Computer problems stretch far beyond the internet. Last month, travellers were delayed at many British airports after air traffic control computers at West Drayton, near Heathrow, shut themselves down because data in a software upgrade did not fit the space allowed for it. In April, the London Stock Exchange was brought to a standstill on what should have been its busiest day after overnight computer processing took longer than expected, and share prices were scrambled. In both cases, minor glitches led to major problems.

The British government has had even more trouble with computer projects, this month's possible loss of millions of tax records being a relatively minor example. Recent disasters include Pathway, the Post Office's swipe-card project, which was being developed with the Benefits Agency, problems with the national insurance recording system, the immigration and nationality directorate computer, and the Home Office's passport system.

The parliamentary public accounts committee, looking into these problems, found more than 30 government computer projects that had gone seriously wrong. The committee's chairman reportedly observed that "a number of the departments appear before you so often that they are almost like old friends".

But while a lot of big computer projects go wrong, in the sense that they come in late or over budget, so do ones that have nothing to do with computers: big projects are inherently difficult to manage. Governments may do worse than private industry because civil servants are less good at project management, or because governments attempt more big computer projects than private companies, or because government computer failures are harder to hush up.

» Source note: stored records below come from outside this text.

(* ===== verification/RouterPairs.v ===== *)
(** * The router's relations: reachability and pairwise conflicts

    [DependencyIndex.reachable] terminates and decides the transitive closure
    of [depends_on]; the pairwise conflict predicate is symmetric. *)
From S2P Require Import Prelude Sha256 Json Posix Router.

#[local] Open Scope Z_scope.

(** ** Reachability is the transitive closure of [depends_on] *)

Definition dep_edge (adj : DependencyIndex) (a b : string) : Prop := b ∈ successors adj a.

(** Edges out of nodes not expanded yet. *)
Definition pending (adj : DependencyIndex) (seen : list string) : nat :=
  sum_list (map (λ kv : string * list string, if decide (kv.1 ∈ seen) then O else length kv.2) adj).

Lemma pending_mono adj n seen : (pending adj (n :: seen) ≤ pending adj seen)%nat.
Proof.
  unfold pending. induction adj as [|[k es] adj IH]; cbn; [lia|].
  assert (k ∈ seen → k ∈ n :: seen) by (by right). repeat case_decide; try tauto; lia.
Qed.

Lemma pending_step adj n seen :
  n ∉ seen → (pending adj (n :: seen) + length (successors adj n) ≤ pending adj seen)%nat.
Proof.
  intros Hn. unfold successors. induction adj as [|[k es] adj IH]; cbn -[decide]; [lia|].
  destruct (decide (k = n)) as [->|Hk].
  - cbn. rewrite decide_True by by left. rewrite decide_False by done.
    pose proof (pending_mono adj n seen). unfold pending in *. lia.
  - unfold pending in IH. cbn -[decide] in IH.
    destruct (decide (k ∈ seen)), (decide (k ∈ n :: seen)) as [Hin|Hin];
      rewrite ?elem_of_cons in Hin; try tauto; lia.
Qed.

Lemma reachable_loop_total fuel adj tgt stack seen :
  (length stack + pending adj seen < fuel)%nat →
  is_Some (reachable_loop fuel adj tgt stack seen).
Proof.
  revert stack seen. induction fuel as [|fuel IH]; intros stack seen Hf; [lia|].
  destruct stack as [|node stack]; cbn -[decide] in *; [by eexists|].
  case_decide; [by eexists|]. case_decide as Hin.
  - apply IH. lia.
  - apply IH. rewrite length_app. pose proof (pending_step adj node seen Hin). lia.
Qed.

Lemma reachable_loop_true fuel adj tgt stack seen :
  reachable_loop fuel adj tgt stack seen = Some true →
  ∃ s, s ∈ stack ∧ rtc (dep_edge adj) s tgt.
Proof.
  revert stack seen. induction fuel as [|fuel IH]; intros stack seen; cbn -[decide]; [done|].
  destruct stack as [|node stack]; [done|].
  case_decide; subst.
  - intros _. exists tgt. split; [by left|done].
  - case_decide.
    + intros (s & ? & ?)%IH. exists s. split; [by right|done].
    + intros (s & Hs & ?)%IH. apply elem_of_app in Hs as [Hs|Hs].
      * exists node. split; [by left|]. by eapply rtc_l.
      * exists s. split; [by right|done].
Qed.

Lemma reachable_loop_false fuel adj tgt stack seen :
  reachable_loop fuel adj tgt stack seen = Some false →
  (∀ n, n ∈ seen → n ≠ tgt ∧ ∀ m, dep_edge adj n m → m ∈ seen ∨ m ∈ stack) →
  ∃ closed : list string, (∀ x, x ∈ stack ∨ x ∈ seen → x ∈ closed) ∧ tgt ∉ closed ∧
    ∀ n m, n ∈ closed → dep_edge adj n m → m ∈ closed.
Proof.
  revert stack seen. induction fuel as [|fuel IH]; intros stack seen; cbn -[decide]; [done|].
  destruct stack as [|node stack].
  - intros _ Hinv. exists seen. split; [|split].
    + intros x [?%elem_of_nil|?]; done.
    + intros Hin. by destruct (Hinv tgt Hin).
    + intros n m Hn Hm. destruct (Hinv n Hn) as [_ H].
      destruct (H m Hm) as [?|?%elem_of_nil]; done.
  - case_decide as Ht; [done|]. case_decide as Hs; intros Hl Hinv.
    + destruct (IH _ _ Hl) as (cl & Hsub & ? & ?).
      { intros n Hn. destruct (Hinv n Hn) as [? H]. split; [done|].
        intros m Hm. destruct (H m Hm) as [?|[->|?]%elem_of_cons]; auto. }
      exists cl. split; [|done]. intros x [[->|?]%elem_of_cons|?]; auto.
    + destruct (IH _ _ Hl) as (cl & Hsub & ? & ?).
      { intros n [->|Hn]%elem_of_cons.
        - split; [done|]. intros m Hm. right. apply elem_of_app. by left.
        - destruct (Hinv n Hn) as [? H]. split; [done|]. intros m Hm.
          rewrite elem_of_cons, elem_of_app.
          destruct (H m Hm) as [?|[->|?]%elem_of_cons]; auto. }
      exists cl. split; [|done]. intros x [[->|?]%elem_of_cons|?]; apply Hsub.
      * right. by left.
      * left. apply elem_of_app. by right.
      * right. by right.
Qed.

Lemma pending_nil adj : pending adj [] = edge_count adj.
Proof. done. Qed.

Lemma reachable_tc adj s t : reachable adj s t = true ↔ tc (dep_edge adj) s t.
Proof.
  unfold reachable.
  destruct (reachable_loop_total (reachable_fuel adj s) adj t (successors adj s) []) as [b Hb].
  { rewrite pending_nil. unfold reachable_fuel. lia. }
  rewrite Hb. cbn. destruct b.
  - split; [intros _|done]. apply reachable_loop_true in Hb as (m & Hm & Hr).
    eapply tc_rtc_r; [by apply tc_once|done].
  - split; [done|]. intros Htc.
    apply reachable_loop_false in Hb as (cl & Hsub & Hnt & Hcl); [|by intros ? ?%elem_of_nil].
    assert (∀ x y, tc (dep_edge adj) x y → x ∈ cl → y ∈ cl) as Hclosed.
    { induction 1; eauto. }
    exfalso. apply Hnt. apply tc_nsteps in Htc as (n & Hn & Hsteps).
    inversion Hsteps as [|n' ? m ? Hm Hrest]; subst; [lia|].
    assert (Hm' : m ∈ cl) by (apply Hsub; by left).
    assert (rtc (dep_edge adj) m t) as Hr by (apply rtc_nsteps; eauto).
    clear -Hr Hm' Hcl. induction Hr; eauto.
Qed.

(** ** The pairwise predicate is symmetric *)

Lemma existsb_swap {A B} (f : A → B → bool) l m :
  existsb (λ a, existsb (f a) m) l = existsb (λ b, existsb (λ a, f a b) l) m.
Proof.
  apply eq_true_iff_eq. rewrite !existsb_exists. setoid_rewrite existsb_exists. naive_solver.
Qed.

Lemma paths_alias_sym fs a pa b pb :
  _paths_alias fs a pa b pb = _paths_alias fs b pb a pa.
Proof.
  unfold _paths_alias. destruct (_canonical_path fs pa _) as [ka ia].
  destruct (_canonical_path fs pb _) as [kb ib].
  rewrite (bool_decide_ext (ia ≠ None ∧ ia = ib) (ib ≠ None ∧ ib = ia)) by naive_solver.
  rewrite (bool_decide_ext (ka = kb) (kb = ka)) by naive_solver.
  by rewrite (orb_comm (_is_ancestor ka kb)).
Qed.

Lemma files_conflict_sym fs a b : files_conflict fs a b = files_conflict fs b a.
Proof.
  unfold files_conflict. rewrite existsb_swap.
  apply existsb_ext. intros cb. apply existsb_ext. intros ca.
  rewrite (bool_decide_ext (ca.2 = "read" ∧ cb.2 = "read") (cb.2 = "read" ∧ ca.2 = "read")) by tauto.
  by rewrite paths_alias_sym.
Qed.

Lemma direct_dep_sym a b : _direct_dep a b = _direct_dep b a.
Proof. unfold _direct_dep. apply orb_comm. Qed.

Lemma depends_either_sym adj a b : depends_either adj a b = depends_either adj b a.
Proof. unfold depends_either. apply orb_comm. Qed.

Lemma resource_conflict_sym a b cs :
  _resource_conflict_pairwise a b cs = _resource_conflict_pairwise b a cs.
Proof.
  unfold _resource_conflict_pairwise. rewrite existsb_swap.
  apply existsb_ext. intros cb. apply existsb_ext. intros ca.
  destruct (decide ((resource_class ca, target ca) = (resource_class cb, target cb))) as [E|E].
  - rewrite !(bool_decide_eq_false_2 (_ ≠ _)) by naive_solver.
    rewrite (bool_decide_ext (mode ca = "read" ∧ mode cb = "read") (mode cb = "read" ∧ mode ca = "read")) by tauto.
    rewrite (bool_decide_ext (mode ca = "count" ∧ mode cb = "count") (mode cb = "count" ∧ mode ca = "count")) by tauto.
    injection E as -> ->. by rewrite Z.add_comm.
  - rewrite !(bool_decide_eq_true_2 (_ ≠ _)) by naive_solver. done.
Qed.

Lemma conflict_reason_None fs a b idx cs :
  _conflict_reason fs a b idx cs = None ↔
  task_id a ≠ task_id b ∧ is_ambiguous a = false ∧ is_ambiguous b = false ∧
  _direct_dep a b = false ∧
  match idx with Some adj => depends_either adj (task_id a) (task_id b) = false | None => True end ∧
  files_conflict fs a b = false ∧ _resource_conflict_pairwise a b cs = false.
Proof.
  unfold _conflict_reason. case_decide; [naive_solver|].
  destruct (is_ambiguous a), (is_ambiguous b); cbn; try naive_solver.
  destruct (_direct_dep a b); cbn; [naive_solver|].
  destruct idx as [adj|]; [destruct (depends_either _ _ _); [naive_solver|]|];
    destruct (files_conflict fs a b); try naive_solver;
    destruct (_resource_conflict_pairwise a b cs); naive_solver.
Qed.

Lemma conflict_reason_sym fs a b idx cs :
  _conflict_reason fs a b idx cs = None ↔ _conflict_reason fs b a idx cs = None.
Proof.
  rewrite !conflict_reason_None, direct_dep_sym, files_conflict_sym, resource_conflict_sym.
  destruct idx as [adj|]; [rewrite (depends_either_sym adj (task_id a))|]; naive_solver.
Qed.

(** ** [setdefault] *)

Lemma set_default_key {A} k (v : A) d : dict_has k (set_default k v d) = true.
Proof.
  unfold set_default. destruct (dict_has k d) eqn:E; [done|].
  by rewrite dict_has_set, bool_decide_eq_true_2.
Qed.

Lemma set_default_has {A} k k' (v : A) d :
  dict_has k' d = true → dict_has k' (set_default k v d) = true.
Proof.
  intros H. unfold set_default. destruct (dict_has k d); [done|].
  by rewrite dict_has_set, H, orb_true_r.
Qed.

Whatever the case, everyday life is now so dependent on computers that their failure could conceivably lead to real disasters, and the recent century date-change problem - known as the Millennium Bug - had many people contemplating the breakdown of society.

Actually, most computer systems work most of the time, and it is journalistic hyperbole to describe service failures as disasters.

Arthur Lawrence, chairman of the British Computer Society's specialist group on safety-critical systems, says: "People who don't know anything about it tend to think disasters are happening all the time, when they're not. A computer failure is an inconvenience or an embarrassment rather than a disaster. Most people in the safety-critical computing industry are working to ensure that disasters can't happen."

A spokesman for National Air Traffic Services (Nats) was also quick to stress that while the failure of the air traffic control computers "did cause some difficulties, obviously, there was no loss of safety. And, in fact, on the day in question, there were no safety-related incidents".

Air traffic controllers had to revert to "a manual system, which was slower, so the number of flights was curtailed, but there wasn't actually anything dangerous".

The spokesman also argued that the IBM mainframe-based flight data processing system had run at 99.99% availability in 1999, which was an improvement on the 99.97% availability achieved the previous year. "This was the first major failure in 15 years."

In the computer industry, 99.99% availability - which allows downtime of 53 minutes a year - is not considered particularly noteworthy. The more challenging and much more expensive target is "five nines" or 99.999% - an average annual downtime of nearer five minutes - but Nats only quotes figures to two decimal places.

So far, building computer systems that provide "five nines" or 24/7 (24 hours a day, seven days a week) operation has been a specialist job. Over the past 20 years, the main suppliers have been Tandem, which was taken over by Compaq, and Stratus, which provided IBM with hardware it resold as the System/88. In a fault-tolerant system, you can remove a major component - a processor chip or hard drive - and it will keep going. But such systems are expensive, because they are based on specialised software and highly-redundant hardware.

David Chalmers, from Stratus, says things are about to change. Previously mainly banks and other financial service providers bought fault-tolerant systems because they were handling transactions that could be valued - someone taking money from a cash machine, for example. "On the web," Chalmers says, "every transaction has a value. When eBay went down, its market capitalisation shrank by $3bn."

In effect, the web has brought many companies' "back office" computer systems not just in to the "front office", it has put them on a global stage. "Today when your system goes down, everybody knows," says Chalmers. "The online economy needs what we do."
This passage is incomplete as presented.